Fred Phelps thinks he’s one.
So does Brother Jed, the Pope, Kenneth Copeland, Joyce Meyer, and Eddie Long.
So did Biff.
So did I.
So does every Christian.
If you just said “I’ll take ‘TRUE CHRISTIAN’ for $200,” you already understand. Unfortunately, not everybody does.
It’s one of the favorite excuses out there, this idea that people leave the religion because of meaniepies who weren’t “genuine Christians.” Or that we did something horribly wrong that kept us out of the influence of “genuine Christianity.” We were in the wrong churches, or hung out with the wrong people, or believed the wrong things, or didn’t read the right apologetics books, or didn’t study the right bits in the Bible, or didn’t pray enough or fast enough or speak in tongues enough, or something. Our churches must have been too legalistic, or not Bible-oriented enough, or else too liberal. Clearly we did something wrong. If we’d known “genuine Christians” or been exposed to “genuine Christianity,” we’d never have left, and this attitude isn’t just an unspoken assumption but a flat-out accusation made when Christians encounter someone who left.
I’ve got a boat full of issues with this mindset.
First, this assumes that the accuser actually knows anything about me. You already know how much I hate assumptions, but this one’s especially aggravating. It treats me like a toddler who insists she hates fish when she’s never had any in her life. The implicit declaration is “Try it! You’ll like it! I promise!” But I’ve had fish. I’ve had lots of types of fish. Heck, I spent my childhood growing up in Hawaii. I know all about fish. I just don’t like it. I don’t reckon I’ll ever like it. But you know what someone says when a food dislike is declared: “You just haven’t had it made well!” And just as I resent people who try to push fish on me by assuming I’ve just decided on a whim based on a shallow understanding of the nature of fish, I resent people who assume that I had this limited brush with their religion and got a bad view of it, so that’s why I don’t buy into it.
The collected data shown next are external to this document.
(** * Span reconciliation and redaction of [anonymizer.py]

    A shallow embedding of [anonymize_with_stanza]: the two span
    extractors ([_spans_from_doc_ents], [_spans_from_tokens]) and the
    sort-and-sweep redaction pass that follows them.  The Stanza pipeline is
    an external collaborator; the parsed document it returns is an input of
    the model. *)

From Stdlib Require Import String Ascii.
From Stdlib Require Import ZArith List Bool Lia.
From Stdlib Require Import Sorting.Sorted Sorting.Permutation.
Import ListNotations.
Open Scope Z_scope.

(* ================================================================== *)
(** * Python strings *)
(* ================================================================== *)

(** A Python [str] is a sequence of characters addressed by position. *)
Definition str : Type := list ascii.

(** String literals of the source. *)
Definition lit (s : String.string) : str := String.list_ascii_of_string s.

Fixpoint str_eqb (a b : str) : bool :=
  match a, b with
  | [], [] => true
  | x :: a', y :: b' => Ascii.eqb x y && str_eqb a' b'
  | _, _ => false
  end.

(** [x in (a, b, c)]: membership in a tuple of strings, by [==]. *)
Definition in_tuple (x : str) (t : list str) : bool := existsb (str_eqb x) t.

(** [len(text)] *)
Definition len (t : str) : Z := Z.of_nat (List.length t).

(** How a slice bound is adjusted: a negative bound counts from the end and
    is floored at 0, any other bound is capped at the length. *)
Definition clamp_index (n i : Z) : Z :=
  if i <? 0 then Z.max 0 (i + n) else Z.min i n.

(** [text[a:b]]; never raises, whatever the bounds. *)
Definition slice (t : str) (a b : Z) : str :=
  let lo := clamp_index (len t) a in
  let hi := clamp_index (len t) b in
  firstn (Z.to_nat (hi - lo)) (skipn (Z.to_nat lo) t).

(** [text[a:]] *)
Definition slice_from (t : str) (a : Z) : str :=
  skipn (Z.to_nat (clamp_index (len t) a)) t.

(** ["".join(parts)] *)
Definition join (parts : list str) : str := concat parts.

(** [s.split(sep)] for a one-character separator: always at least one
    part, empty parts kept. *)
Fixpoint split_on (sep : ascii) (s : str) : list str :=
  match s with
  | [] => [[]]
  | c :: r =>
      if Ascii.eqb c sep then [] :: split_on sep r
      else match split_on sep r with
           | [] => [[c]]
           | p :: ps => (c :: p) :: ps
           end
  end.

(* ================================================================== *)
(** * Spans and the stable sort by start *)
(* ================================================================== *)

(** The tuples [(start, end, label)] of the source. *)
Definition Span : Type := (Z * Z * str)%type.

Definition span_start (sp : Span) : Z := fst (fst sp).
Definition span_end (sp : Span) : Z := snd (fst sp).
Definition span_label (sp : Span) : str := snd sp.

(** [sorted(spans, key=lambda x: x[0])].  Python's sort is stable, so its
    result is the one permutation that is ordered by key and keeps equal
    keys in input order; insertion from the right computes it. *)
Fixpoint insert_by_start (x : Span) (l : list Span) : list Span :=
  match l with
  | [] => [x]
  | y :: r =>
      if span_start x <=? span_start y then x :: y :: r
      else y :: insert_by_start x r
  end.

Fixpoint sorted_by_start (l : list Span) : list Span :=
  match l with
  | [] => []
  | x :: r => insert_by_start x (sorted_by_start r)
  end.

(* ================================================================== *)
(** * The redaction sweep (lines 127-137) *)
(* ================================================================== *)

(** The two variables the loop carries. *)
Record sweep_state : Type := mk_sweep
  { result_parts : list str;
    last_idx : Z }.

(** [f"[{label}]"] *)
Definition bracket (label : str) : str := lit "[" ++ label ++ lit "]".

(** The test guarding [continue]. *)
Definition skipped (last : Z) (sp : Span) : bool :=
  (span_start sp >=? span_end sp) || (span_start sp <? last).

(** One iteration of [for start, end, label in spans_sorted]. *)
Definition sweep_body (text : str) (st : sweep_state) (sp : Span) : sweep_state :=
  if skipped (last_idx st) sp then st
  else
    {| result_parts :=
         (result_parts st ++ [slice text (last_idx st) (span_start sp)])
           ++ [bracket (span_label sp)];
       last_idx := span_end sp |}.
Man, wouldn’t it just suck if I did actually understand the religion and know more theology than the Christian saying that? Wouldn’t it be just awful if I actually had known a lot of people who were decent in the religion and knew a lot of different denominations’ platforms so I wasn’t just folding my arms like that toddler and going “Nuh-uh! Ain’t trying it!”
Second, this attitude assumes that there’s a superior way to understand the religion and a superior way to practice it–and moreover that someone (the accuser, naturally) knows both of these details. Just typing that made me giggle like a schoolgirl because it’s so obviously untrue and so obviously flawed that it’s unbelievable that anybody thinks that way, but that’s the implication I get when someone tells me my problem was just that I didn’t know “genuine Christianity.” Look, folks, there are roughly 41,000 denominations of Christianity, and that’s not even counting the multitude of Christians who aren’t officially members of a church because it’s just not hardcore enough to follow a denomination and they have to hipster it out by themselves. So all in all that’s two billion Christians we’re talking about here. And almost every one of these Christians thinks he or she is a TRUE CHRISTIAN™. Moreover, many of them are convinced that Christians who don’t subscribe to the same doctrines they do aren’t TRUE CHRISTIANS™.
But how do you tell who is and isn’t? It’s not like the Bible is crystal-clear about what it takes to be a TRUE CHRISTIAN™. Every Christian who is erroneously convinced this way thinks that the Bible is clear about what exactly makes someone a genuine Christian, but so is every other Christian who thinks differently. There simply aren’t oodles of Christians out there going “Yeah, I know this doctrine isn’t quite right… but the church is really pretty and they offer childcare.” For every Christian convinced that his or her doctrine is the real deal and his or her church is the genuine article, I can find a hundred other Christians eager to declare that that doctrine and church are getting it wrong. We’re talking about eternal stakes, here, so choosing exactly the right church is terribly important–and every Christian believes that he or she has wisely chosen the correct Grail.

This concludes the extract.